Outcomes After Surgical Treatment of Children With Partial Anomalous Pulmonary Venous Connection

Bahaaldin Alsoufi, MDa,b,*, Sally Cai, PhDa, Glen S. Van Arsdell, MDa, William G. Williams, MDa, Christopher A. Caldarone, MDa, John G. Coles, MDa

a The Cardiac Centre, Hospital for Sick Children and the University of Toronto, Toronto, Ontario, Canada
b King Faisal Heart Institute, King Faisal Specialist Hospital and Research Centre, Riyadh, Saudi Arabia

Accepted for publication May 21, 2007.

* Address correspondence to Dr Alsoufi, King Faisal Heart Institute (MBC 16), King Faisal Specialist Hospital and Research Centre, PO Box 3354, Riyadh, 11211, Saudi Arabia (Email: balsoufi{at}hotmail.com).

Presented at the Forty-third Annual Meeting of The Society of Thoracic Surgeons, San Diego, CA, Jan 29–31, 2007.

Background: We explore early results and time-related morbidity after surgical repair of partial anomalous pulmonary venous connection (PAPVC) at our institution.
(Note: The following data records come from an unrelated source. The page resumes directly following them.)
(** Looking up the connection in the table. *)
Lemma sim_find {X} (k k' : X) :
  sim p e (g ← gets id; mret (if decide (tcpPcbs g !! e = Some p) then k else k'))
    (g ← gets id; mret (if decide (tcpPcbs g !! e = Some p) then k else k')).
Proof.
  intros g h Hd Hv. split; [|by apply others_refl]. exists h. split; [|done].
  unfold gets, mbind, M_bind, mret, M_ret. cbn. pose proof (vr_tcp _ _ _ _ Hv).
  do 2 case_decide; tauto || done.
Qed.

End sim.

#[export] Hint Resolve sim_ret sim_stop sim_at_pcb sim_at_recvQueued sim_sendQueue
  sim_recvedQueue sim_closeQueue sim_find : sim.

Lemma fields_gets {X} (f : PCB -> X) :
  (forall q o, f (with_recvQueued q o) = f o) -> fields_only (gets f).
Proof. intros Hf q o. unfold gets. by rewrite Hf. Qed.

Lemma fields_modify (f : PCB -> PCB) :
  (forall q o, f (with_recvQueued q o) = with_recvQueued q (f o)) ->
  (forall o, recvQueued (f o) = recvQueued o) -> fields_only (modify f).
Proof. intros Hf Hq q o. unfold modify. by rewrite Hf. Qed.

Lemma fields_lock : fields_only lock.
Proof. intros q o. unfold lock. cbn. by destruct (lck o). Qed.
Lemma fields_unlock : fields_only unlock.
Proof. intros q o. unfold unlock. cbn. by destruct (lck o). Qed.

Lemma fields_on_sendWait {X} f (m : M (chan Z) X) : fields_only (on_sendWait f m).
Proof.
  intros q o. unfold on_sendWait. cbn. destruct (sendWait o) as [c|]; [|done].
  by destruct (m c) as [[? ?]|].
Qed.

Lemma fields_sendWait_recv : fields_only sendWait_recv.
Proof.
  intros q o. unfold sendWait_recv, mbind, M_bind.
  pose proof (fields_on_sendWait Blocked chan_recv q o) as H.
  destruct (on_sendWait _ _ o) as [[? ?]|]; [|by rewrite H]. by destruct H as [-> ?].
Qed.

#[export] Hint Resolve fields_gets fields_modify fields_lock fields_unlock
  fields_on_sendWait fields_sendWait_recv : sim.

(** A computation, one operation after the other. *)
Ltac sim_go :=
  repeat match goal with
  | |- sim _ _ _ _ => solve [apply sim_find | auto with sim]
  | |- sim _ _ (_ ≫= _) (_ ≫= _) => apply sim_bind; [|intros ?]
  | |- sim _ _ (match ?x with _ => _ end) _ => destruct x
  end.

Section steps.
Context (p e : ptr).

Lemma sim_close k : sim p e (close_step p k) (close_step p k).
Proof. destruct k; cbn [close_step]; unfold sendWait_close; sim_go. Qed.

Lemma sim_user u : sim p e (user_step p u) (user_step p u).
Proof.
  pose proof sim_close. destruct u; cbn [user_step]; sim_go.
Qed.


(** Where the processing goroutine works on [p] alone. *)
Definition p_local (c : proc_pc) : bool :=
  match c with
  | PIdle | PTake | PTakeRecved | PTakeClose | PTcpSend _ | PTcpClose
  | PCloseDelete => false
  | _ => true
  end.

Lemma sim_proc c : p_local c = true -> sim p e (proc_step p e c) (proc_step p e c).
Proof.
  intros Hc. pose proof sim_close.
  destruct c; try done; cbn [proc_step select_step callback_step];
    unfold sendCount_add, sendWait_send; sim_go.
Qed.

Lemma sim_takes g h u : view_rel p e g h -> takes p u g = takes p u h.
Proof.
  intros Hv. destruct (vr_obj _ _ _ _ Hv) as (o & c & Ho & Hho & Hc & Hhc).
  unfold takes. destruct u; try done.
  rewrite (at_recvQueued_run _ _ _ _ _ Ho Hc), (at_recvQueued_run _ _ _ _ _ Hho Hhc).
  by destruct (chan_recv c) as [[[?|] ?]|].
Qed.

End steps.

(** Taking an entry from a queue to the processing goroutine. *)
Lemma sub_chan_pop {T} (f : T -> ptr) (c d : chan T) x l :
  c_buf c = x :: l -> sub_chan (f x) f c d ->
  exists r, c_buf d = x :: r /\
    sub_chan (f x) f (Chan (c_cap c) l (c_closed c)) (Chan (c_cap d) r (c_closed d)).
Proof.
  intros Hb (H1 & H2 & H3). rewrite Hb, filter_cons_True in H3 by done.
  eexists. split; [exact H3|]. by split_and!.
Qed.

Lemma sub_chan_pop_other {T} q (f : T -> ptr) (c d : chan T) x l :
  c_buf c = x :: l -> q <> f x -> sub_chan q f c d ->
  sub_chan q f (Chan (c_cap c) l (c_closed c)) d.
Proof.
  intros Hb Hne (H1 & H2 & H3). split_and!; [done|done|].
  rewrite H3, Hb, filter_cons_False; [done|congruence].
Qed.

(** The wait of the goroutine in [GoConc] for such an entry. *)
Definition take_pc (c : select_case) : proc_pc :=
  match c with
  | CaseSend => PTake
  | CaseRecved => PTakeRecved
  | CaseClose => PTakeClose
  | CaseInput => PIdle
  end.

(** The entry [x] is taken from a queue and leads to [pc] at [q]. *)
Record taken_entry (c : select_case) (g g' : go_state) (q : ptr) (pc : proc_pc)
    : Prop := TakenEntry {
  te_named : named g q;
  te_less : forall q', named g' q' -> named g q';
  te_pcbs : pcbs g' = pcbs g;
  te_bchans : bchans g' = bchans g;
  te_tcp : tcpPcbs g' = tcpPcbs g;
  te_open : open_queues g -> open_queues g';
  te_pc : pc <> PCloseDelete /\ take_pc c <> PCloseFind;
  te_own : forall e h, view_rel q e g h ->
    exists h', proc_step q e (take_pc c) h = Ok (pc, h') /\ view_rel q e g' h';
  te_other : forall p e h, p <> q -> view_rel p e g h -> view_rel p e g' h
}.

(** The three cases are the same proof, each about its queue. *)
Ltac take_case Hb Hcap Hcl vr :=
  split; cbn [pcbs bchans tcpPcbs]; try done;
  [ unfold named; rewrite Hb; cbn; set_solver
  | intros q''; unfold named; cbn; rewrite Hb; cbn; set_solver
  | unfold open_queues, open_queue; cbn; intros ?; destruct_and?; split_and!; congruence
  | intros e h Hv; destruct (sub_chan_pop _ _ _ _ _ Hb (vr _ _ _ _ Hv)) as (r & Hr & Hs);
    cbn [proc_step select_step take_pc]; unfold mbind, M_bind, on_recvedQueue,
      on_closeQueue, on_sendQueue, zoom, chan_recv;
    rewrite Hr; cbn; eexists; split; [done|]; split; cbn; try apply Hv;
    rewrite <- Hcap, <- Hcl in Hs; exact Hs
  | intros p'' e h Hne Hv; split; cbn; try apply Hv;
    pose proof (sub_chan_pop_other _ _ _ _ _ _ Hb Hne (vr _ _ _ _ Hv)) as Hs;
    rewrite <- Hcap, <- Hcl in Hs; exact Hs ].

Lemma take_entry_sim c x g g' :
  take_entry c g = Ok (x, g') ->
  (x = None /\ g' = g) \/ exists q pc, x = Some (q, pc) /\ taken_entry c g g' q pc.
Proof.
  intros H. destruct c; cbn [take_entry] in *; unfold mbind, M_bind in *.
  - destruct (on_recvedQueue chan_recv g) as [[r g1]|] eqn:E; [|done].
    apply zoom_inv in E as (d & Hr & ->). apply chan_recv_inv in Hr.
    destruct r as [[q n]|]; [|done]. destruct Hr as (Hb & Hcap & Hcl).
    injection H as <- <-. right. exists q, (PRecved n). split; [done|].
    destruct d. cbn in *. take_case Hb Hcap Hcl vr_recved.
  - destruct (on_closeQueue chan_recv g) as [[r g1]|] eqn:E; [|done].
    apply zoom_inv in E as (d & Hr & ->). apply chan_recv_inv in Hr.
    destruct r as [q|]; [|done]. destruct Hr as (Hb & Hcap & Hcl).
    injection H as <- <-. right. exists q, PTcpClose. split; [done|].
    destruct d. cbn in *. take_case Hb Hcap Hcl vr_close.
  - destruct (on_sendQueue chan_recv g) as [[r g1]|] eqn:E; [|done].
    apply zoom_inv in E as (d & Hr & ->). apply chan_recv_inv in Hr.
    destruct r as [[q b]|]; [|done]. destruct Hr as (Hb & Hcap & Hcl).
    injection H as <- <-. right. exists q, (PSendErr b). split; [done|].
    destruct d. cbn in *. take_case Hb Hcap Hcl vr_send.
  - left. by injection H as <- <-.
Qed.

(** ** The invariant *)

(** Where the processing goroutine is as [p] sees it. *)
Definition proc_at (p : ptr) (x : option (ptr * proc_pc)) : proc_pc :=
  match x with
  | Some (q, c) => if decide (q = p) then c else PIdle
  | None => PIdle
  end.

(** The goroutine is where it is in [GoConc], or outside of a method of [p]. *)
Definition user_corr (p : ptr) (x : ptr * user_pc) (v : user_pc) : Prop :=
  if decide (x.1 = p) then v = x.2 else returned v = true.

Record corr (p : ptr) (m : multi) (l : link) (s : sys) : Prop := Corr {
  cr_view : view_rel p (l_state l) (m_gst m) (gst s);
  cr_users : Forall2 (user_corr p) (m_users m) (users s);
  cr_proc : proc s = proc_at p (m_proc m);
  cr_queued : queued s = l_queued l;
  cr_live : l_live l = true -> live s = true;
  cr_received : received s = l_received l;
  cr_taken : taken s = l_taken l;
  cr_lost : lost s = l_lost l
}.

Record minv (m : multi) : Prop := MInv {
  mi_distinct : distinct (m_gst m);
  mi_open : open_queues (m_gst m);
  mi_dom : dom (pcbs (m_gst m)) = dom (m_conns m);
  mi_users : forall t q u, m_users m !! t = Some (q, u) ->
    u = UIdle \/ is_Some (m_conns m !! q);
  mi_named : forall q, named (m_gst m) q -> is_Some (m_conns m !! q);
  mi_table : forall p l, m_conns m !! p = Some l -> l_live l = true ->
    tcpPcbs (m_gst m) !! l_state l = Some p;
  mi_delete : forall p l, m_proc m = Some (p, PCloseDelete) ->
    m_conns m !! p = Some l ->
    l_live l = false /\ tcpPcbs (m_gst m) !! l_state l = Some p;
  mi_corr : forall p l, m_conns m !! p = Some l ->
    exists s, sys_reachable p (l_state l) s /\ corr p m l s
}.

(** The links of one connection change, and not its state's address. *)
Definition relink (m m' : multi) (p : ptr) : Prop :=
  exists l l', m_conns m !! p = Some l /\ m_conns m' = <[p := l']> (m_conns m) /\
    l_state l' = l_state l /\ (l_live l' = true -> l_live l = true).

Lemma users_corr_insert p us vs t x v :
  Forall2 (user_corr p) us vs -> user_corr p x v ->
  Forall2 (user_corr p) (<[t := x]> us) (<[t := v]> vs).
Proof. intros H1 H2. by apply Forall2_insert. Qed.

(** A goroutine that is elsewhere leaves [p] where it is. *)
Lemma users_corr_other p us vs t x y :
  Forall2 (user_corr p) us vs -> us !! t = Some x ->
  y.1 <> p -> (x.1 = p -> returned x.2 = true) ->
  Forall2 (user_corr p) (<[t := y]> us) vs.
Proof.
  intros Hc Hx Hy Hr. destruct (Forall2_lookup_l _ _ _ _ _ Hc Hx) as (v & Hv & Huv).
  rewrite <- (list_insert_id vs t v) by done. apply users_corr_insert; [done|].
  unfold user_corr in *. rewrite decide_False by done.
  case_decide; [|done]. subst v. auto.
Qed.

(** A step for [q] that other connections do not see. *)
Lemma corr_other p q m g us c cs l s :
  p <> q -> corr p m l s -> m_proc m = None \/ (exists x, m_proc m = Some (q, x)) ->
  (forall e h, view_rel p e (m_gst m) h -> view_rel p e g h) ->
  Forall2 (user_corr p) us (users s) -> c = None \/ (exists x, c = Some (q, x)) ->
  corr p (Multi g us c cs) l s.
Proof.
  intros Hne [] Hp Hv Hu Hc. split; cbn; try done; [by apply Hv|].
  rewrite cr_proc0. destruct Hp as [->|[x ->]], Hc as [->|[y ->]]; cbn; try done;
    by rewrite !decide_False by congruence.
Qed.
Methods: Between 1982 and 2006, 306 consecutive patients underwent surgery for PAPVC; of these, 236 (77%) were children with a median age of 5.3 years (range, 0.47 to 18 years). Clinical and echocardiographic follow-up was obtained.

Results: PAPVC was right-sided in 214 patients (90%), left-sided in 17 (7%), and bilateral in 5 (2%). Anomalous veins were partial in 186 patients (79%) and involved the entire lung in 50 (21%). The most common type was right PAPVC into the superior vena cava in 175 (74%), with 87% associated with sinus-venosus atrial septal defect; followed by right PAPVC into the right atrium in 29 (12%), left PAPVC into the innominate vein in 22 (9%), and scimitar syndrome in 15 (6%). Repair strategy included intracardiac baffle in 203, pulmonary vein implantation in 22, and SVC division with reimplantation on the right atrial appendage in 14. There was no early or late mortality. Freedom from reoperation, vena cava obstruction, pulmonary vein obstruction, and pacemaker implantation at 15 years was 97%, 97.8%, 86%, and 99.1%, respectively. Pulmonary vein obstruction was significantly more common in patients with scimitar compared with others (22.4% versus 98.3%, p < 0.0001). Postoperative quantitative lung perfusion scans in 13 of 15 scimitar patients showed decreased right lung perfusion (mean, 22.5%).

Conclusions: Surgical treatment of PAPVC is associated with excellent outcomes and low time-related morbidity. However, management of children with scimitar syndrome is complicated by an exceptionally high incidence of postoperative pulmonary venous obstruction and abnormally diminished perfusion of the right lung.